*** DATASET ***
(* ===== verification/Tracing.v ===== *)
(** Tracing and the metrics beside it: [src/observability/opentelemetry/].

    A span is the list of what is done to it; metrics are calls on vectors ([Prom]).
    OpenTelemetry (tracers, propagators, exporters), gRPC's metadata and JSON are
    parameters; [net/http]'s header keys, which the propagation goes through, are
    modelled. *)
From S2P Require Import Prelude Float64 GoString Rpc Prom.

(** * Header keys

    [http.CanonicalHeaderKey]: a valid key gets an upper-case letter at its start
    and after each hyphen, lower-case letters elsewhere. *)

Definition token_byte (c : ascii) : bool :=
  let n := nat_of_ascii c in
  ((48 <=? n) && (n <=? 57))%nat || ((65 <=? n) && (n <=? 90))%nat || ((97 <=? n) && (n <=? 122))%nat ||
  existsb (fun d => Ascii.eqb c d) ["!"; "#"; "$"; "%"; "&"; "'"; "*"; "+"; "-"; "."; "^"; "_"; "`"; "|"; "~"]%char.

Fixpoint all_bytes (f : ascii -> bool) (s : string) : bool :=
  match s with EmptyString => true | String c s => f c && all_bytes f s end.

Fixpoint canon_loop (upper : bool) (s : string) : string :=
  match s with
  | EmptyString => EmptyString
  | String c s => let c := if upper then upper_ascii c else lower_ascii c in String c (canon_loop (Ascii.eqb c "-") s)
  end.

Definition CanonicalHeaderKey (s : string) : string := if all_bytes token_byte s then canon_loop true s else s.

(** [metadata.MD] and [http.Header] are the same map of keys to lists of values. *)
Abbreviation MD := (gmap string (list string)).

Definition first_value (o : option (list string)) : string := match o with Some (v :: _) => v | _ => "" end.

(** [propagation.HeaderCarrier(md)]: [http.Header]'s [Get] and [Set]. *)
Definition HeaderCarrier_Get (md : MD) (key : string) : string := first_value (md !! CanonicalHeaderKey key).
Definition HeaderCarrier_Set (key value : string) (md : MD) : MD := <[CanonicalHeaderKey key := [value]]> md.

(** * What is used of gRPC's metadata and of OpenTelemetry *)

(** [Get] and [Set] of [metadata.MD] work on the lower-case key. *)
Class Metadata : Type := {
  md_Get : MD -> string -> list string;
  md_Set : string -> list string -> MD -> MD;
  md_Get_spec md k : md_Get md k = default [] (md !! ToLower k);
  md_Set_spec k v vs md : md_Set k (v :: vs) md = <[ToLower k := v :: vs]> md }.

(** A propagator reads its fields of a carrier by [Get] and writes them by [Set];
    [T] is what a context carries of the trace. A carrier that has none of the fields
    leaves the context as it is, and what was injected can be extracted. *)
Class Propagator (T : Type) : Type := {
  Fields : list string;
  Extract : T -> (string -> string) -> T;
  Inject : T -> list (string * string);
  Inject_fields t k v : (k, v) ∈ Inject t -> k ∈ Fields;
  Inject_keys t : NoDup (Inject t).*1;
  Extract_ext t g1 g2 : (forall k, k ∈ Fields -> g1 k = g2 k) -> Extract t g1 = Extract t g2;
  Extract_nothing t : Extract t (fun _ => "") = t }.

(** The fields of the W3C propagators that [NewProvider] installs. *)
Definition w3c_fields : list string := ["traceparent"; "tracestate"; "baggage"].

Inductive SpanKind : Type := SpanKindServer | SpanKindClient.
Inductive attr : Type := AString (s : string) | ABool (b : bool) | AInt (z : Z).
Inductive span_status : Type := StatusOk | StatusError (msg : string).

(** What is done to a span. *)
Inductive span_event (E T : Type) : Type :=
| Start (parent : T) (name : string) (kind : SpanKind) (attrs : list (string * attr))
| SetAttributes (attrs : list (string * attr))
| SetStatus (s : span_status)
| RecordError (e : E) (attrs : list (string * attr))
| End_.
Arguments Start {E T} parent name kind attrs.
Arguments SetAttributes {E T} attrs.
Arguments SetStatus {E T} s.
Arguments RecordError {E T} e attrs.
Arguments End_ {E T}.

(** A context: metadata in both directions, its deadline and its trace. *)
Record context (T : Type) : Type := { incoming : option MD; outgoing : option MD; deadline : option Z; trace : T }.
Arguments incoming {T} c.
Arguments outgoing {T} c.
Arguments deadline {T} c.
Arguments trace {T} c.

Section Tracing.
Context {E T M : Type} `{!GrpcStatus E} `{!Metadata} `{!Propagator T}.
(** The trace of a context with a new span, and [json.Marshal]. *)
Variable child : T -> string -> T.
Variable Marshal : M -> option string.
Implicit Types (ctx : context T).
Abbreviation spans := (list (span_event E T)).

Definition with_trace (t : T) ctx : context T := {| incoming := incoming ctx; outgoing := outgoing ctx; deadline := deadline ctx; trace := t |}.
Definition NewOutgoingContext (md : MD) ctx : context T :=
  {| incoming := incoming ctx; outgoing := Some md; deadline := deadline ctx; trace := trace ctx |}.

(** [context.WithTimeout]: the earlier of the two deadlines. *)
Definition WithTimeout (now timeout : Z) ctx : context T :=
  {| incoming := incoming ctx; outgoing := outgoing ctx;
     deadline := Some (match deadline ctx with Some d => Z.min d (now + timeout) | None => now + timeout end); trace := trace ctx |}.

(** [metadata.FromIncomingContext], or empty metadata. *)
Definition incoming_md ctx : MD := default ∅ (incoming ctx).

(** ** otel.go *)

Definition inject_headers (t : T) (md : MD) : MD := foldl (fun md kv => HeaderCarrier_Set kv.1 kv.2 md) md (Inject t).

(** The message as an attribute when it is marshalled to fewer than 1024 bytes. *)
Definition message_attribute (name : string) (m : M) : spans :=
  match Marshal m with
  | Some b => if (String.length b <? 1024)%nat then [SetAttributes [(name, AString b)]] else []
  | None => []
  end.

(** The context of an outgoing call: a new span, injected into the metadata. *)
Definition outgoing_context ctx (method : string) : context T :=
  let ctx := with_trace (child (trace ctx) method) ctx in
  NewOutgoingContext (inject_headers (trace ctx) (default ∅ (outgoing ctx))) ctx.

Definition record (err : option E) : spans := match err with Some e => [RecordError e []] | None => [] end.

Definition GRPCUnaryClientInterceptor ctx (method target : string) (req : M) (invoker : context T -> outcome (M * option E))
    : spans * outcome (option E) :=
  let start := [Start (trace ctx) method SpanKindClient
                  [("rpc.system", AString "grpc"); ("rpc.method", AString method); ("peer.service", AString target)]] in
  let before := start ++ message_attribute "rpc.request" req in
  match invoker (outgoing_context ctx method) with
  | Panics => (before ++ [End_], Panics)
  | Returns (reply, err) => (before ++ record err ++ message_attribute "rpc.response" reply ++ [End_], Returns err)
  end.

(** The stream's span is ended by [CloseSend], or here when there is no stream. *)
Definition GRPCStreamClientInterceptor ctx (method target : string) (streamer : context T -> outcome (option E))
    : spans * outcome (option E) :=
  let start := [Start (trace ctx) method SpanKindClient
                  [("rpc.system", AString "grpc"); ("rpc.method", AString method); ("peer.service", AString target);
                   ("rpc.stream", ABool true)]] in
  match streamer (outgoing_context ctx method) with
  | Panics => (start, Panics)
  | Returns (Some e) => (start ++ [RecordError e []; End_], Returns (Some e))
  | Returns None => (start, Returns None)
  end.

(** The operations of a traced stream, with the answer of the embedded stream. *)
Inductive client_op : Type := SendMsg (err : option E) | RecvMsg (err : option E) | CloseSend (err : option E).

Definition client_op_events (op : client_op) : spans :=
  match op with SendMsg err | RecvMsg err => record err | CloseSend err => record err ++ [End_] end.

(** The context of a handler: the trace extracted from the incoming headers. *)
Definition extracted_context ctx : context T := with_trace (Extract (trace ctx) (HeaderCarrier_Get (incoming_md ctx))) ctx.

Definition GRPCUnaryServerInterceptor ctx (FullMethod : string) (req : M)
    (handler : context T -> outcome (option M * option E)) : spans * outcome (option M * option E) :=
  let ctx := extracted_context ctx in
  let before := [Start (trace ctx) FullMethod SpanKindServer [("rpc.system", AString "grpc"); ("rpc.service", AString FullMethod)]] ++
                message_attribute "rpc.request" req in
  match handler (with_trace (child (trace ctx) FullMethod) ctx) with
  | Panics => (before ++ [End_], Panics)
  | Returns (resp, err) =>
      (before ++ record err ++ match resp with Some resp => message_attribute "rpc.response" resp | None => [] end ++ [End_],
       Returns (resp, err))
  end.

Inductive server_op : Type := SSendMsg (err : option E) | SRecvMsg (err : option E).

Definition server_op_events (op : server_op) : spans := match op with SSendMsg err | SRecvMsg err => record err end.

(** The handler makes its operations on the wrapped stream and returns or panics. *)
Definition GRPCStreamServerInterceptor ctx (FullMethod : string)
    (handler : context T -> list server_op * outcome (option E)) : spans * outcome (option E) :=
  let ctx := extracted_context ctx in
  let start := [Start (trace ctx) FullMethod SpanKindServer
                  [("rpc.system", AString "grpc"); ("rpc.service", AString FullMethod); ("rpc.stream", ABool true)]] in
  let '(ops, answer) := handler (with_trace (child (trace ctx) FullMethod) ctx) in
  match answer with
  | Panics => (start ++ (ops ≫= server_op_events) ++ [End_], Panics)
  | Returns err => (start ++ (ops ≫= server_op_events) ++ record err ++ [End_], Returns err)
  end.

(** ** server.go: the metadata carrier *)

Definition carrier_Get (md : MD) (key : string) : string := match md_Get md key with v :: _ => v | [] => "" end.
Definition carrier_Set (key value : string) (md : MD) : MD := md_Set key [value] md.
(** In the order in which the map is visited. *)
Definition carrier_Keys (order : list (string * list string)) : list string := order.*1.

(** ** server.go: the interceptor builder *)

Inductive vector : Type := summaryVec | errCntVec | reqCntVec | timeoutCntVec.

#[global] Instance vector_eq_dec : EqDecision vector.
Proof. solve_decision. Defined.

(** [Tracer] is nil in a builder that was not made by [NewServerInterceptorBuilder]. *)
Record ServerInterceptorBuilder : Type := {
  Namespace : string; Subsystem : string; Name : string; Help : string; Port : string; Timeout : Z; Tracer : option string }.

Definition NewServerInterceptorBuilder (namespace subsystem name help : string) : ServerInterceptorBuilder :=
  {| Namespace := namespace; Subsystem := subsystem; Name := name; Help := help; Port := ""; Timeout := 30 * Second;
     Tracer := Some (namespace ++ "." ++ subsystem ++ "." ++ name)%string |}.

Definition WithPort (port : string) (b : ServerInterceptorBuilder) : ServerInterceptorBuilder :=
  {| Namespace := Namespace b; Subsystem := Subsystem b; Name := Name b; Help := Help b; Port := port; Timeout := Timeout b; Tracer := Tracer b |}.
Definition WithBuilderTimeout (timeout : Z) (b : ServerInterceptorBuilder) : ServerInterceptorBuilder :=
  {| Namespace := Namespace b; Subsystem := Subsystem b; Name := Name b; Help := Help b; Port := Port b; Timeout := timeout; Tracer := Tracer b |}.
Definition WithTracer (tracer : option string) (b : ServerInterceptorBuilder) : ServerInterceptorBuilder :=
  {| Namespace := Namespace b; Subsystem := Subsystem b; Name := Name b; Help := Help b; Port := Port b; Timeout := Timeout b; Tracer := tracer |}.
***
TASK REQUIREMENTS —
Say, as a single number and nothing more, how many lines of the entries contain the word "Fixpoint".

RESPONSE —
2